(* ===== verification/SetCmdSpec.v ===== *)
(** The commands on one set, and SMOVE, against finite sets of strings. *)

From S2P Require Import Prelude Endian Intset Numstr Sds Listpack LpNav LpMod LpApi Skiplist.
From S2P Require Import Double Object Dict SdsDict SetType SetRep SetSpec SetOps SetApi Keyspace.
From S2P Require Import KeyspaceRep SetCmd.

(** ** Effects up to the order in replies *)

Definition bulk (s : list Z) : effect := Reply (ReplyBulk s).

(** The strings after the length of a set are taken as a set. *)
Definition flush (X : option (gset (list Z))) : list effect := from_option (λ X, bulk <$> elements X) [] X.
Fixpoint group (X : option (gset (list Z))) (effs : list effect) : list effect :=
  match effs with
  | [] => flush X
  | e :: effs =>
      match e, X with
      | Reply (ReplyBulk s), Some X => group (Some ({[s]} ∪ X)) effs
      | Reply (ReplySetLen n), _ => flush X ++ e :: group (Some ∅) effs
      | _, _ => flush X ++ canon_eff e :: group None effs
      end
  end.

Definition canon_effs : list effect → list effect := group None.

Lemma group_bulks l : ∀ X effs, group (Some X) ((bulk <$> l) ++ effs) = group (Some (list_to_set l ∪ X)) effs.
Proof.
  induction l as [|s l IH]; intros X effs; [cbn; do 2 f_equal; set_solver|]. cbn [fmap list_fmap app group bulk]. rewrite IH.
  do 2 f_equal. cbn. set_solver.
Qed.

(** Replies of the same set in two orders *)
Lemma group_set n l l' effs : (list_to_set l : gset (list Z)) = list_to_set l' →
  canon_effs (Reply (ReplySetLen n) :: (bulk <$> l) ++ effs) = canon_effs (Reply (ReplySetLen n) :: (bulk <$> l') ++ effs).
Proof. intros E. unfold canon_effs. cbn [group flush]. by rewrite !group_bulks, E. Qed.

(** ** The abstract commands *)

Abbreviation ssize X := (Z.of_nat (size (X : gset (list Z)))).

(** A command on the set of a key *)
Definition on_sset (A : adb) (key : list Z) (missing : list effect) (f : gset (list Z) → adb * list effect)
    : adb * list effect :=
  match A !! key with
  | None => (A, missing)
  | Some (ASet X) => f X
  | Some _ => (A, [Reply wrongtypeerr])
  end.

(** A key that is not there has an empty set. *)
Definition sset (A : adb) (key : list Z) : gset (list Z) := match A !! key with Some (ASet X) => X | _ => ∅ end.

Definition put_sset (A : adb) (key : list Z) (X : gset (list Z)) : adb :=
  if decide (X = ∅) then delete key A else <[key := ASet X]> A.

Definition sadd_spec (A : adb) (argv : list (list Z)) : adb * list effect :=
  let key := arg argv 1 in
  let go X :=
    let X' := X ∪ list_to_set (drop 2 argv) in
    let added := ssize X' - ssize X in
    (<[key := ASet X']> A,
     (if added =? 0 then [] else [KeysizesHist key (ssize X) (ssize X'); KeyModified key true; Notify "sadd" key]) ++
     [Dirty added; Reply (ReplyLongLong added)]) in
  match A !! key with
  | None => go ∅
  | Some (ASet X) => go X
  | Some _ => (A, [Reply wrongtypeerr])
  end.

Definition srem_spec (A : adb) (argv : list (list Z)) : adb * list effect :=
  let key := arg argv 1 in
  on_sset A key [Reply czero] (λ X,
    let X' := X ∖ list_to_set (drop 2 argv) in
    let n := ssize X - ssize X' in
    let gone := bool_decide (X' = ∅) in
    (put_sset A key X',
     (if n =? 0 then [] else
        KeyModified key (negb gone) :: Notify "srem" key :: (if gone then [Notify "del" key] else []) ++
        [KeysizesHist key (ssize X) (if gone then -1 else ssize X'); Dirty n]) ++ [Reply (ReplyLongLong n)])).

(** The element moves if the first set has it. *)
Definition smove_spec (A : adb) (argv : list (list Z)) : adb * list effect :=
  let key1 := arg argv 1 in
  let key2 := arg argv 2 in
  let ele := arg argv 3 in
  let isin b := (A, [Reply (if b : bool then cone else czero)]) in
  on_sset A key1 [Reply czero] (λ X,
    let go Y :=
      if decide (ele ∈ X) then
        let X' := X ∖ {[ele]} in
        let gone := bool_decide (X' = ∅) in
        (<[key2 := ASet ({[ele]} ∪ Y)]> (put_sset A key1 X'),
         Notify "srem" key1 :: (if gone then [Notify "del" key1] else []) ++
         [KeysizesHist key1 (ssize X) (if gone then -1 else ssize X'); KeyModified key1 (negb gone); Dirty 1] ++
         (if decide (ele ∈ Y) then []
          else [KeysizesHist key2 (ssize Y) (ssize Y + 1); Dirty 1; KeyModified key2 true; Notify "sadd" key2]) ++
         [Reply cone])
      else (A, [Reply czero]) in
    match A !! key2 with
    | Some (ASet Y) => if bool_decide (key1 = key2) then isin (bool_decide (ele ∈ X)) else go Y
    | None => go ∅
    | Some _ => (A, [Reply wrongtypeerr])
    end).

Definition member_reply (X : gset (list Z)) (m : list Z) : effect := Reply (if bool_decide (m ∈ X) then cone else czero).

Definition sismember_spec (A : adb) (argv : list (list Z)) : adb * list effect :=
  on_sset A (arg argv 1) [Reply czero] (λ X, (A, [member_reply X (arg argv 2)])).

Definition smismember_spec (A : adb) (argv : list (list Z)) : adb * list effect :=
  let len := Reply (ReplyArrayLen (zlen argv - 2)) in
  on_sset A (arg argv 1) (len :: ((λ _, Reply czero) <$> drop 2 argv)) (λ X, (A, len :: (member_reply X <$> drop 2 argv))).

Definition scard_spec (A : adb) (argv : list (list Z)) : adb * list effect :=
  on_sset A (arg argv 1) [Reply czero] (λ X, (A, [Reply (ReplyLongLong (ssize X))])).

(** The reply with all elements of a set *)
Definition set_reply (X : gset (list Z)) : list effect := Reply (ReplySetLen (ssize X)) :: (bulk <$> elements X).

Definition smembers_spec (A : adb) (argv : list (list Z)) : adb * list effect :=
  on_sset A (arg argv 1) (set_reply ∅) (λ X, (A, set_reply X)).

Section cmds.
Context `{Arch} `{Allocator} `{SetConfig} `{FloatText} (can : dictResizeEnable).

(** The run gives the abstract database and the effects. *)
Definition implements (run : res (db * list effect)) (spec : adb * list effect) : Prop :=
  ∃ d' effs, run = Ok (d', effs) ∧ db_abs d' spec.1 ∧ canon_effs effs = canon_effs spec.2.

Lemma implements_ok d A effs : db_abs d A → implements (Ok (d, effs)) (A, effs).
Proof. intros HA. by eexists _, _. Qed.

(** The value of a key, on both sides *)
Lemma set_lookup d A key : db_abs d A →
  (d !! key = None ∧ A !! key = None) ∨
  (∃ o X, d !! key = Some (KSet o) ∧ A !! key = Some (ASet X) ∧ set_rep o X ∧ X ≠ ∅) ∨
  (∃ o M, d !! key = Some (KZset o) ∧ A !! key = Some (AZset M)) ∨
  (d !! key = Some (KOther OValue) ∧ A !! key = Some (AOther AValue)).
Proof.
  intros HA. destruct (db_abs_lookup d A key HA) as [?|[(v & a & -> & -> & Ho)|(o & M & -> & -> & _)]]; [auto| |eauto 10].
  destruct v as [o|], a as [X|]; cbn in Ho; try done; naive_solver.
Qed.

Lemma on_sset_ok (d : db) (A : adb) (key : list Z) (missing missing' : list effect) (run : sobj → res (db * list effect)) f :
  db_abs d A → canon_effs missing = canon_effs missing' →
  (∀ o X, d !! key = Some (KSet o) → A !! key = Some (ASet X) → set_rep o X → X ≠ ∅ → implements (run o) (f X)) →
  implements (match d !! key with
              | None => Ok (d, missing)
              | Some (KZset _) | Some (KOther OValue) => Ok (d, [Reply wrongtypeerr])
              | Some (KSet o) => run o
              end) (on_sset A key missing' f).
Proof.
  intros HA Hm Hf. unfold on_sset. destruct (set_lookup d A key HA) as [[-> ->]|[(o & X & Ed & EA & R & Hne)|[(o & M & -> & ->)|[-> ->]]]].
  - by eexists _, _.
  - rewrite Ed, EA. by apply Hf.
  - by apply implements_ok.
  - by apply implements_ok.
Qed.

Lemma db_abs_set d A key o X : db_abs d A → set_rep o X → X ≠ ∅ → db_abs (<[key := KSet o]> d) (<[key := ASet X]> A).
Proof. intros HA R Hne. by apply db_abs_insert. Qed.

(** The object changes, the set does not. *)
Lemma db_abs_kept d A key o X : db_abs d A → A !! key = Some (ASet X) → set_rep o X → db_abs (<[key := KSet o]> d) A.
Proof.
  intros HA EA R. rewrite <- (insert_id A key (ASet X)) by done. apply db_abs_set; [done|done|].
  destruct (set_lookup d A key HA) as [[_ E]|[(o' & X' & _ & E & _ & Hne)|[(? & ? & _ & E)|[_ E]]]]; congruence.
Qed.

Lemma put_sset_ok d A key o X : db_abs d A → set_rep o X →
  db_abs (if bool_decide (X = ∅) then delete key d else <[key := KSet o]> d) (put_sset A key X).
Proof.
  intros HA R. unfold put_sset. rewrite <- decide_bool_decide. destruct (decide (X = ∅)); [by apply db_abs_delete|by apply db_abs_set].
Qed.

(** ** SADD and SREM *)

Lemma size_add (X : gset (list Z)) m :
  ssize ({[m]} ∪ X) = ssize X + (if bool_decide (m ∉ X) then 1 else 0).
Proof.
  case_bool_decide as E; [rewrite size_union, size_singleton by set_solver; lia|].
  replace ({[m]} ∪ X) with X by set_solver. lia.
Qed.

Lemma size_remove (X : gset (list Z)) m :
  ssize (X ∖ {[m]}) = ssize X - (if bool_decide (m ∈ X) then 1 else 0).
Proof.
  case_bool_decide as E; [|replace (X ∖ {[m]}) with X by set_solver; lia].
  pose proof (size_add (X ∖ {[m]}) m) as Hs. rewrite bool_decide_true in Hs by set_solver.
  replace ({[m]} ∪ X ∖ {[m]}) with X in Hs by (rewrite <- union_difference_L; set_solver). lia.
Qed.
_ _ _ _ _ _ _
Task objective =
Write down exactly the span of lines above from the one containing "[Dirty added; Reply" to the one containing "Definition member_reply (X", both ends included.

Task output =
     [Dirty added; Reply (ReplyLongLong added)]) in
  match A !! key with
  | None => go ∅
  | Some (ASet X) => go X
  | Some _ => (A, [Reply wrongtypeerr])
  end.

Definition srem_spec (A : adb) (argv : list (list Z)) : adb * list effect :=
  let key := arg argv 1 in
  on_sset A key [Reply czero] (λ X,
    let X' := X ∖ list_to_set (drop 2 argv) in
    let n := ssize X - ssize X' in
    let gone := bool_decide (X' = ∅) in
    (put_sset A key X',
     (if n =? 0 then [] else
        KeyModified key (negb gone) :: Notify "srem" key :: (if gone then [Notify "del" key] else []) ++
        [KeysizesHist key (ssize X) (if gone then -1 else ssize X'); Dirty n]) ++ [Reply (ReplyLongLong n)])).

(** The element moves if the first set has it. *)
Definition smove_spec (A : adb) (argv : list (list Z)) : adb * list effect :=
  let key1 := arg argv 1 in
  let key2 := arg argv 2 in
  let ele := arg argv 3 in
  let isin b := (A, [Reply (if b : bool then cone else czero)]) in
  on_sset A key1 [Reply czero] (λ X,
    let go Y :=
      if decide (ele ∈ X) then
        let X' := X ∖ {[ele]} in
        let gone := bool_decide (X' = ∅) in
        (<[key2 := ASet ({[ele]} ∪ Y)]> (put_sset A key1 X'),
         Notify "srem" key1 :: (if gone then [Notify "del" key1] else []) ++
         [KeysizesHist key1 (ssize X) (if gone then -1 else ssize X'); KeyModified key1 (negb gone); Dirty 1] ++
         (if decide (ele ∈ Y) then []
          else [KeysizesHist key2 (ssize Y) (ssize Y + 1); Dirty 1; KeyModified key2 true; Notify "sadd" key2]) ++
         [Reply cone])
      else (A, [Reply czero]) in
    match A !! key2 with
    | Some (ASet Y) => if bool_decide (key1 = key2) then isin (bool_decide (ele ∈ X)) else go Y
    | None => go ∅
    | Some _ => (A, [Reply wrongtypeerr])
    end).

Definition member_reply (X : gset (list Z)) (m : list Z) : effect := Reply (if bool_decide (m ∈ X) then cone else czero).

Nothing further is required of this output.